During the trial in Derbyshire, prescribing services will offer patients ideas such as listening to birds sing.
Tom Miller, GP in Buxton, said: “Evidence is emerging that time outdoors is good for our health.”
The project is run by the RSPB and the Peak District National Park Authority.
They will work with two community prescribing services in High Peak, which receive referrals from 13 different GP surgeries in the area, local health teams and
Organizers said the Nature Prescriptions trial will include a leaflet and a calendar of ideas that will put people in touch with nature and improve their health and well-being.
They said there is a growing body of evidence showing the physical and mental health benefits of being in nature, including reducing stress, fatigue, anxiety and depression.
They said prescriptions are based on accessible, self-contained activities that people can do at home, alone or with others.
The trial is the result of successful pilot projects carried out by RSPB Scotland in the Shetland Islands and Edinburgh where over 74% of patients said they had benefited.
The project is now expanding to other locations in Scotland as well.
Sarah Walker, nature and wellbeing project manager at RSPB England, said: “I’m excited to see the project come to life at High Peak and can’t wait to see what benefits people in the area will have.”
Dr Miller said: “Making sure we look after our health and well-being is extremely important, especially in January when life can be a real struggle; days are short and money may be limited.

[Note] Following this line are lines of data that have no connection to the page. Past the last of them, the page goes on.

Section Fresh.
Context (w h c : Z) (Hw : 0 < w) (Hh : 0 < h) (Hsmall : 8 * w * h < 2 ^ 30).
Let i : DVP_Image_t := DVP_Image_Init w h c.
Let n : nat := Z.to_nat (planes i).
Context (ds : list DVP_Dim_t) (Hdims : DVP_Image_Dims i = Done ds).
Context (addrs : list Z) (hp : heap) (Hgr : granted 3 (take n ds) addrs hp).

Lemma fresh_bounds : w < 2 ^ 30 /\ h < 2 ^ 30 /\ 8 * w < 2 ^ 30.
Proof. nia. Qed.

Lemma fresh_covers : covers i ds.
Proof.
  destruct fresh_bounds as (? & ? & ?). destruct (dims_cover w h c) as (ds' & Hd & Hc); [lia|lia|].
  fold i in Hd, Hc. rewrite Hdims in Hd. by injection Hd as ->.
Qed.

Lemma fresh_planes : (0 < n <= 3)%nat /\ planes i = Z.of_nat n.
Proof. unfold n. pose proof (init_planes w h c) as [H|[H|[H|[]]]]; fold i in H; rewrite <- H; split; lia. Qed.

Lemma fresh_addrs : length addrs = n.
Proof.
  destruct (granted_positive _ _ _ _ Hgr) as [-> _]. rewrite length_take.
  destruct fresh_covers as (-> & _). destruct fresh_planes. lia.
Qed.
Lemma try_spec p cs log mss (c : nat) acc item todo k w : flow_ok p cs log mss -> shape_ok p ->
  Forall (fun w => popped (w_queue w) = false) (workers p) -> Z.of_nat (length item) = sz ->
  cs !! c = Some (Issuing acc (item :: todo) k w) ->
  exists wrote p' msgs, issue_try item p = Done (wrote, p') /\ sem p' = sem p /\ completed p' = completed p /\
    shape_ok p' /\ nextWorkerIndex p' = (nextWorkerIndex p + 1) mod Z.of_nat n /\
    Forall (fun w => popped (w_queue w) = false) (workers p') /\
    mss !! Z.to_nat (nextWorkerIndex p) = Some msgs /\ wrote = (Z.of_nat (length msgs) <? cap) /\
    flow_ok p' (<[c := tried wrote (numWorkers p) acc item todo k]> cs) log
      (<[Z.to_nat (nextWorkerIndex p) := if wrote then msgs ++ [item] else msgs]> mss).
Proof.
  intros Hf Hsh Hpop Hlen Hc. pose proof (flow_count _ _ _ _ Hf Hsh) as Hcnt. destruct Hsh as (Hn & Hl & Hidx).
  unfold issue_try. rewrite (proj2 (Z.eqb_neq (numWorkers p) 0)) by lia. cbn [workers nextWorkerIndex with_items with_index].
  destruct (aget_in_range (workers p) (nextWorkerIndex p)) as (wk & Hwk); [lia|]. rewrite Hwk. cbn [of_option mbind outcome_bind].
  apply aget_Some in Hwk as [_ Hwk]. destruct (flow_at _ _ _ _ _ _ Hf Hwk) as (msgs & Hmsgs & Hok).
  pose proof (Forall_lookup_1 _ _ _ _ Hpop Hwk) as Hp. cbn beta in Hp.
  destruct (worker_takes _ _ _ _ item Hok Hp Hlen) as (q & -> & Hqp & Hok'). cbn [mbind outcome_bind].
  rewrite aset_in_range by lia. cbn [of_option mbind outcome_bind].
  assert (0 <= (nextWorkerIndex p + 1) mod Z.of_nat n < Z.of_nat n) as Hnext by (apply Z.mod_pos_bound; lia).
  eexists _, _, msgs. split; [reflexivity|].
  rewrite u32_small by (unfold is_u32; nia). rewrite Hn.
  assert (s32 (numCurrentItems p + 1) = numCurrentItems p + 1) as Hs1 by (apply s32_small; unfold is_s32; lia).
  assert (s32 (numCurrentItems p + 1 - 1) = numCurrentItems p) as Hs2 by (rewrite s32_small; unfold is_s32; lia).
  destruct (Z.ltb_spec (Z.of_nat (length msgs)) cap) as [Hroom|Hfull]; cbn; split_and!; try done;
    try (by apply Forall_insert); try (unfold shape_ok; cbn; by rewrite length_insert).
  - apply (flow_update p cs log mss _ _ _ _ _ _ (with_queue q wk) (msgs ++ [item]) Hf Hwk Hmsgs); cbn; [done|done| |].
    + rewrite (Permutation_app_comm (flat_map acc_of _)).
      apply (Permutation_count_occ (decide_rel (=@{list Z}))). intros z.
      pose proof (count_flat_map_insert (decide_rel (=@{list Z})) acc_of _ _ _ (Issuing (acc ++ [item]) todo 0 true) z Hc) as H.
      cbn [acc_of] in H. repeat rewrite count_occ_app in H. repeat rewrite count_occ_app. unfold tried.
      change (in_work (with_queue q wk)) with (in_work wk). lia.
    + rewrite length_app. cbn. change (busy (with_queue q wk)) with (busy wk). lia.
  - apply (flow_update p cs log mss _ _ _ _ _ _ (with_queue q wk) msgs Hf Hwk Hmsgs); cbn; [done|done| |].
    + apply (Permutation_count_occ (decide_rel (=@{list Z}))). intros z. unfold tried.
      pose proof (count_flat_map_insert (decide_rel (=@{list Z})) acc_of _ _ _
        (if Z.of_nat (S k) <? Z.of_nat n then Issuing acc (item :: todo) (S k) false else Issuing acc [] 0 false) z Hc) as H.
      change (in_work (with_queue q wk)) with (in_work wk).
      destruct (Z.of_nat (S k) <? Z.of_nat n); cbn [acc_of] in H; repeat rewrite count_occ_app; lia.
    + change (busy (with_queue q wk)) with (busy wk). rewrite Hs1. lia.
Qed.
(** ** The invariant is kept *)

Lemma Forall2_update {A B} (P : A -> B -> Prop) l k (i : nat) x y :
  Forall2 P l k -> k !! i = Some x -> (forall a, P a x -> P a y) -> Forall2 P l (<[i := y]> k).
Proof.
  intros HP Hi Hxy. destruct (Forall2_lookup_r _ _ _ _ _ HP Hi) as (a & Ha & Hax).
  rewrite <- (list_insert_id l i a Ha). apply Forall2_insert; auto.
Qed.

Lemma not_torn ws cs d (c : nat) x : destroy_ok ws cs d -> cs !! c = Some x -> has_left x = false ->
  d = NotCalled /\ Forall (fun w => popped (w_queue w) = false) ws.
Proof.
  intros Hd Hc Hx. destruct d as [|i b]; [done|]. destruct Hd as [Hl _].
  pose proof (Forall_lookup_1 _ _ _ _ Hl Hc). cbn beta in *. congruence.
Qed.
Lemma torn_worker ws cs d (i : nat) w w' : destroy_ok ws cs d -> ws !! i = Some w ->
  popped (w_queue w') = popped (w_queue w) -> destroy_ok (<[i := w']> ws) cs d.
Proof.
  intros Hd Hi Hp. destruct d as [|j b].
  - apply Forall_insert; [done|]. pose proof (Forall_lookup_1 _ _ _ _ Hd Hi). cbn beta in *. congruence.
  - destruct Hd as (Hl & Hj & Hb). rewrite <- (length_insert ws i w') in Hj. split; [done|]. split; [done|].
    intros Hbt. destruct (Hb Hbt) as (v & Hv & Hpv). destruct (decide (i = j)) as [<-|Hne].
    + exists w'. split; [apply list_lookup_insert_eq; by eapply lookup_lt_Some|]. congruence.
    + exists v. by rewrite list_lookup_insert_ne.
Qed.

“Evidence is emerging that time outdoors is good for our health, and this is a brilliant, simple and cost-effective way of supporting people to do so.”
Jess McFall, Community Prescription Manager at High Peak Community and Voluntary Support, said: “Being the first area in England committed to Nature Prescriptions is exciting and inspiring.
“We’ve been really impressed with the materials and look forward to connecting our customers with nature and seeing the impact this can have on members of our community.”
Jo Hanney, ranger at the Peak District National Park, said: “We have decades of experience in enabling people to connect with nature in the Peak District National Park, but RSPB Nature Prescription is a new way of working for us.
“We will be able to reach a much wider and more diverse audience by connecting people to the National Park through a prescription.”
It is hoped that the study will be extended to the whole of England and other health professionals in the future.